(Saved data entries)
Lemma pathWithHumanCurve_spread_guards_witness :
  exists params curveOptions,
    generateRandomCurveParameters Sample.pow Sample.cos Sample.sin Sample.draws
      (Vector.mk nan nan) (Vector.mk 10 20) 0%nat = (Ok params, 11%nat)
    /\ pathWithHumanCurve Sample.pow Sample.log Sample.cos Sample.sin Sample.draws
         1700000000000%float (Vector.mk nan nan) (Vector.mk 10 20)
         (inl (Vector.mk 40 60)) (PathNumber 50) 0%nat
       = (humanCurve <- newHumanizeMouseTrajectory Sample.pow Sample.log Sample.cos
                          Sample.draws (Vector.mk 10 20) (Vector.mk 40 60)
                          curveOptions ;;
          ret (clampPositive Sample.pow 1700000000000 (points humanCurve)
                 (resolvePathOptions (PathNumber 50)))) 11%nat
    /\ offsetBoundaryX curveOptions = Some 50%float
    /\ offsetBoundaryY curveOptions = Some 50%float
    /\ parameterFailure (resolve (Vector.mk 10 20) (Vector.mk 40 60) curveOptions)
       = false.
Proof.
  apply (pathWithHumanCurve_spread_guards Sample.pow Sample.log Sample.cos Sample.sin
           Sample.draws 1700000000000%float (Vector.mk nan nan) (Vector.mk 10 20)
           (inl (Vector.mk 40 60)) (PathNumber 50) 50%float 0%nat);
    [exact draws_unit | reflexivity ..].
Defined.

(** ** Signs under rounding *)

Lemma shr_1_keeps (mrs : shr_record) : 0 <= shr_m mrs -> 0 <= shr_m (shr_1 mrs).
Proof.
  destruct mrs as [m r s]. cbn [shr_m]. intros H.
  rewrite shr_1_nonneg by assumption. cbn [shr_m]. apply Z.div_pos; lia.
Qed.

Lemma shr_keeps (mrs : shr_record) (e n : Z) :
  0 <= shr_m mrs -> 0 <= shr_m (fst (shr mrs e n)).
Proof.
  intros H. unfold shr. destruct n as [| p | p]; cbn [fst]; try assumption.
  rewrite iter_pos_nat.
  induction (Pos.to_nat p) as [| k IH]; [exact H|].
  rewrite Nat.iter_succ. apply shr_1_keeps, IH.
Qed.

• _Prompt_
Precisely reproduce the lines of the entries, beginning at the first and ending at the one containing "newHumanizeMouseTrajectory Sample.pow Sample.log Sample.cos". Add nothing.

• _Result of the task_
Lemma pathWithHumanCurve_spread_guards_witness :
  exists params curveOptions,
    generateRandomCurveParameters Sample.pow Sample.cos Sample.sin Sample.draws
      (Vector.mk nan nan) (Vector.mk 10 20) 0%nat = (Ok params, 11%nat)
    /\ pathWithHumanCurve Sample.pow Sample.log Sample.cos Sample.sin Sample.draws
         1700000000000%float (Vector.mk nan nan) (Vector.mk 10 20)
         (inl (Vector.mk 40 60)) (PathNumber 50) 0%nat
       = (humanCurve <- newHumanizeMouseTrajectory Sample.pow Sample.log Sample.cos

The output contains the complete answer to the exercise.